▶ YOUR ASSIGNMENT:
Within the entries below, find the portion that opens with the line containing "assert (Hkeep : forall" and closes with the line containing "- intros t'". Retype that portion exactly and only.

(Saved data entries)
========================

(** The leader publishes its result. *)
Lemma inv_mark s t i n r :
  inv s -> threads s !! t = Some (Called i n r) ->
  inv (mkState (queue s) (<[n := mkRequest i (Some r)]> (heap s)) (set_thread s t (Marked i n r)) (calls s)).
Proof.
  intros Hi Ht. destruct (inv_heap s Hi t _ Ht) as [Hn Hin].
  assert (Hlt : (n < length (heap s))%nat) by (by eapply lookup_lt_Some).
  assert (Hq : queue s !! i = Some n) by (by eapply (inv_leader s Hi)).
  assert (Hoth : forall t' p' j m, t' <> t -> threads s !! t' = Some p' -> leads p' = Some (j, m) ->
    forall x, heap s !! m = Some (mkRequest j x) -> n <> m).
  { intros t' p' j m Htt Hp Hlp x Hx <-. rewrite Hn in Hx. injection Hx as <- _.
    apply Htt. by eapply (inv_unique s Hi t' t). }
  assert (Hkeep : forall m j d, heap s !! m = Some (mkRequest j d) ->
      exists d', <[n:=mkRequest i (Some r)]> (heap s) !! m = Some (mkRequest j d')
        /\ (d' = None -> d = None)).
  { intros m j d Hm. destruct (decide (n = m)) as [<-|Hnm].
    - rewrite list_lookup_insert_eq by done. exists (Some r). rewrite Hn in Hm. by injection Hm as <- _.
    - rewrite list_lookup_insert_ne by done. by exists d. }
  apply inv_move; try done.
  - by rewrite Ht.
  - intros m j d Hm. destruct (Hkeep m j d Hm) as (d' & ? & _). by exists d'.
  - intros t' p' Htt Hp. pose proof (inv_heap s Hi t' p' Hp) as Hx.
    destruct p' as [j m|j m|j m r'|j m r'|j r']; try done.
    + destruct Hx as (d & Hm & Himp). destruct (Hkeep m j d Hm) as (d' & ? & Hd'). exists d'. auto.
    + rewrite list_lookup_insert_ne; [done|]. by eapply (Hoth t' _ j m).
    + destruct Hx as [Hx _]. rewrite list_lookup_insert_ne; [done|]. by eapply (Hoth t' _ j m).
    + rewrite list_lookup_insert_ne; [done|]. by eapply (Hoth t' _ j m).
  - by rewrite list_lookup_insert_eq.
  - intros m j x Hm. destruct (decide (n = m)) as [<-|Hnm].
    + rewrite list_lookup_insert_eq in Hm by done. by injection Hm as <- <-.
    + rewrite list_lookup_insert_ne in Hm by done. by apply (inv_calls s Hi m).
Qed.

Lemma inv_step s s' : inv s -> step s s' -> inv s'.
Proof.
  intros Hi Hs. destruct Hs as [s t i n inflight s1 Hnone Hls|s t i n Hnone Hq|s t i n r Ht
    |s t i n r Ht Hh|s t i n r Ht|s t i n r Ht Hh].
  - unfold loadOrStore in Hls. destruct (queue s !! i) as [m|] eqn:Hq; injection Hls as <- <- <-.
    + by apply inv_wait.
    + cbn [queue heap calls]. by apply inv_enter.
  - by apply inv_wait.
  - pose proof (inv_heap s Hi t _ Ht) as Hn. apply inv_move_thread; [done|by rewrite Ht|set_solver|].
    split; [done|]. set_solver.
  - by apply inv_mark.
  - by eapply inv_leave.
  - apply inv_move_thread; [done|by rewrite Ht|done|]. by apply (inv_calls s Hi n).
Qed.

Lemma inv_reachable s : reachable s -> inv s.
Proof. induction 1; [apply inv_initial|by eapply inv_step]. Qed.

(** ** Theorems *)

(** C16. For every interleaving of any number of threads over the queue: at most one of them is
    between loadOrStore and the return of the upstream call for an ID, so there is at most one
    upstream call in flight per ID; every result handed out, to the caller that made the call or to
    one that waited, is the result of an upstream call for that very ID; and when a thread reaches
    markDone its request is still unmarked, so the channel is never closed twice. *)
Theorem dedup_one_call s :
  reachable s ->
  (forall t t' i n n', threads s !! t = Some (Leading i n) -> threads s !! t' = Some (Leading i n') ->
    t = t') /\
  (forall t i r, threads s !! t = Some (Returned i r) -> (i, r) ∈ calls s) /\
  (forall t i n r, threads s !! t = Some (Called i n r) -> heap s !! n = Some (mkRequest i None)).
Proof.
  intros Hi%inv_reachable. split; [|split].
  - intros t t' i n n' Ht Ht'. by eapply (inv_unique s Hi t t').
  - intros t i r Ht. exact (inv_heap s Hi t _ Ht).
  - intros t i n r Ht. exact (proj1 (inv_heap s Hi t _ Ht)).
Qed.

(** The leader of a request runs to its end. *)
Lemma finish_leader s t p i n (r0 : R) :
  inv s -> threads s !! t = Some p -> leads p = Some (i, n) ->
  exists s' r, rtc step s s' /\ threads s' = <[t := Returned i r]> (threads s) /\
    heap s' !! n = Some (mkRequest i (Some r)).
Proof.
  assert (Hmarked : forall s r, inv s -> threads s !! t = Some (Marked i n r) ->
    exists s' r', rtc step s s' /\ threads s' = <[t := Returned i r']> (threads s) /\
      heap s' !! n = Some (mkRequest i (Some r'))).
  { clear. intros s r Hi Ht. eexists _, r. split; [eapply rtc_once, step_delete, Ht|].
    split; [done|]. exact (inv_heap s Hi t _ Ht). }
  assert (Hcalled : forall s r, inv s -> threads s !! t = Some (Called i n r) ->
    exists s' r', rtc step s s' /\ threads s' = <[t := Returned i r']> (threads s) /\
      heap s' !! n = Some (mkRequest i (Some r'))).
  { intros s1 r Hi Ht. pose proof (step_mark _ _ _ _ _ Ht (proj1 (inv_heap _ Hi t _ Ht))) as Hs.
    edestruct (Hmarked _ r (inv_step _ _ Hi Hs)) as (s' & r' & Hr & Hth & Hh);
      [apply lookup_insert_eq|].
    exists s', r'. split; [by eapply rtc_l|]. split; [|done]. rewrite Hth. apply insert_insert_eq. }
  intros Hi Ht Hl. destruct p as [| i' n'|i' n' r|i' n' r|]; try done; injection Hl as -> ->; eauto.
  pose proof (step_call _ _ _ _ r0 Ht) as Hs.
  edestruct (Hcalled _ r0 (inv_step _ _ Hi Hs)) as (s' & r' & Hr & Hth & Hh); [apply lookup_insert_eq|].
  exists s', r'. split; [by eapply rtc_l|]. split; [|done]. rewrite Hth. apply insert_insert_eq.
Qed.

(** The threads of [s] are those of [s'], and results once returned stay. *)
Definition settles (s s' : state) : Prop :=
  forall t, (is_Some (threads s !! t) <-> is_Some (threads s' !! t)) /\
    forall i r, threads s !! t = Some (Returned i r) -> threads s' !! t = Some (Returned i r).

Lemma settles_trans s1 s2 s3 : settles s1 s2 -> settles s2 s3 -> settles s1 s3.
Proof. intros H1 H2 t. destruct (H1 t), (H2 t). split; [by etrans|eauto]. Qed.

Lemma settles_insert s s' t p i r :
  threads s !! t = Some p -> (forall i r, p <> Returned i r) ->
  threads s' = <[t := Returned i r]> (threads s) -> settles s s'.
Proof.
  intros Ht Hp E u. rewrite E. destruct (decide (u = t)) as [->|Hne].
  - rewrite lookup_insert_eq, Ht. split; [split; by eexists|]. intros j x [= Hx]. by destruct (Hp j x).
  - by rewrite lookup_insert_ne.
Qed.

Lemma rtc_inv s s' : inv s -> rtc step s s' -> inv s'.
Proof. intros Hi Hr. induction Hr; [done|]. eauto using inv_step. Qed.

(** Any thread can be run to its end by steps of the threads already there. *)
Lemma finish_thread s t p (r0 : R) :
  inv s -> threads s !! t = Some p ->
  exists s' i r, rtc step s s' /\ threads s' !! t = Some (Returned i r) /\ settles s s'.
Proof.
  intros Hi Ht. destruct (leads p) as [[i n]|] eqn:Hl.
  - destruct (finish_leader s t p i n r0 Hi Ht Hl) as (s' & r & Hr & Hth & _).
    exists s', i, r. split; [done|]. split; [by rewrite Hth, lookup_insert_eq|].
    eapply settles_insert; [exact Ht| |exact Hth]. intros j x ->. done.
  - destruct p as [i n| | | |i r]; try done; [|by exists s, i, r].
    assert (Hwake : forall s' r, threads s' !! t = Some (Waiting i n) ->
      heap s' !! n = Some (mkRequest i (Some r)) -> settles s s' -> rtc step s s' ->
      exists s' i r, rtc step s s' /\ threads s' !! t = Some (Returned i r) /\ settles s s').
    { intros s' r Ht' Hh Hset Hr. eexists _, i, r. split; [eapply rtc_r; [done|by eapply step_wake]|].
      cbn [threads]. unfold set_thread. split; [apply lookup_insert_eq|].
      eapply settles_trans; [done|]. by eapply settles_insert. }
    destruct (inv_heap s Hi t _ Ht) as ([r|] & Hh & Hq).
    + by apply (Hwake s r).
    + specialize (Hq eq_refl). destruct (inv_queue s Hi i n Hq) as [(t' & p' & Ht' & Hl') _].
      destruct (finish_leader s t' p' i n r0 Hi Ht' Hl') as (s' & r & Hr & Hth & Hh').
      apply (Hwake s' r); try done.
      * rewrite Hth, lookup_insert_ne; [done|]. intros ->. rewrite Ht in Ht'. by injection Ht' as <-.
      * eapply settles_insert; [exact Ht'| |exact Hth]. by intros j x ->.
Qed.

========================

▶ PROBLEM SOLUTION:
  assert (Hkeep : forall m j d, heap s !! m = Some (mkRequest j d) ->
      exists d', <[n:=mkRequest i (Some r)]> (heap s) !! m = Some (mkRequest j d')
        /\ (d' = None -> d = None)).
  { intros m j d Hm. destruct (decide (n = m)) as [<-|Hnm].
    - rewrite list_lookup_insert_eq by done. exists (Some r). rewrite Hn in Hm. by injection Hm as <- _.
    - rewrite list_lookup_insert_ne by done. by exists d. }
  apply inv_move; try done.
  - by rewrite Ht.
  - intros m j d Hm. destruct (Hkeep m j d Hm) as (d' & ? & _). by exists d'.
  - intros t' p' Htt Hp. pose proof (inv_heap s Hi t' p' Hp) as Hx.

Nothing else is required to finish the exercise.